= Beginning of Section =

(** * MeshPhone core: routing, energy ledger, messages, node, onion wrapper

    A shallow embedding of the Python sources under [meshphone/core] and
    [meshphone/crypto/onion.py], and of the topology update of
    [meshphone/mesh_app.py], with the properties of the specification stated
    and settled against it, followed by further properties of the same code.

    Conventions of the embedding.
    - A Python [str] is a [string]; a Python [int] is a [Z] (or a [nat] where
      the source only counts); [bytes] is a [list Byte.byte].
    - A Python [float] is read as an exact rational ([Qc]): the arithmetic of
      the source is kept operation by operation, binary64 rounding error is
      outside the model.  [round(x, 2)] is rounding to two decimals, ties to
      even.
    - A [Dict[str, Set[str]]] is a [gmap string (gset string)]; the order in
      which [for x in s] visits a set is a parameter of the model.
    - A mutated object becomes explicit state passing: a method returns the
      new state of every object it mutates.
    - Clock reads, [uuid4()] and [os.urandom] are inputs of the functions
      that call them. *)

From Stdlib Require Import QArith Qcanon Qround Ascii Lqa.
From Stdlib.Strings Require Byte.
From stdpp Require Import gmap strings fin_maps fin_sets pretty numbers.
From stdpp Require Import list.

#[local] Set Warnings "-clear-no-such-hyp".

(* ===================================================================== *)
(** * Python numerics *)
(* ===================================================================== *)

Module Py.

Local Open Scope Qc_scope.

(** A decimal literal [n / d] of the source, as an exact rational. *)
Definition dec (n : Z) (d : positive) : Qc := Q2Qc (n # d).

(** Nearest integer, ties to even. *)
Definition round_half_even (x : Qc) : Z :=
  let f := Qfloor x in
  let r := x - Qc_of_Z f in
  if decide (r < dec 1 2) then f
  else if decide (dec 1 2 < r) then (f + 1)%Z
  else if Z.even f then f else (f + 1)%Z.

(** [round(x, 2)]. *)
Definition round2 (x : Qc) : Qc := Q2Qc (round_half_even (x * dec 100 1) # 100).

(** [str(n)] of a natural number, as an f-string prints it. *)
Definition str_nat (n : nat) : string := pretty n.

End Py.

(* ===================================================================== *)
(** * routing.py *)
(* ===================================================================== *)

Module Routing.

(** [RouteEntry] and the state of a [Router] (routing.py, lines 11-35). *)
Record RouteEntry := mkRouteEntry {
  destination : string;
  next_hop : string;
  hop_count : Z;
  sequence_number : Z;
  is_active : bool;
}.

= End of Section =

Print, without alteration, only the lines above between the one holding "new state of every object it mutates." and the one holding "(** [str(n)] of", inclusive.

[YOUR SOLUTION]
      new state of every object it mutates.
    - Clock reads, [uuid4()] and [os.urandom] are inputs of the functions
      that call them. *)

From Stdlib Require Import QArith Qcanon Qround Ascii Lqa.
From Stdlib.Strings Require Byte.
From stdpp Require Import gmap strings fin_maps fin_sets pretty numbers.
From stdpp Require Import list.

#[local] Set Warnings "-clear-no-such-hyp".

(* ===================================================================== *)
(** * Python numerics *)
(* ===================================================================== *)

Module Py.

Local Open Scope Qc_scope.

(** A decimal literal [n / d] of the source, as an exact rational. *)
Definition dec (n : Z) (d : positive) : Qc := Q2Qc (n # d).

(** Nearest integer, ties to even. *)
Definition round_half_even (x : Qc) : Z :=
  let f := Qfloor x in
  let r := x - Qc_of_Z f in
  if decide (r < dec 1 2) then f
  else if decide (dec 1 2 < r) then (f + 1)%Z
  else if Z.even f then f else (f + 1)%Z.

(** [round(x, 2)]. *)
Definition round2 (x : Qc) : Qc := Q2Qc (round_half_even (x * dec 100 1) # 100).

(** [str(n)] of a natural number, as an f-string prints it. *)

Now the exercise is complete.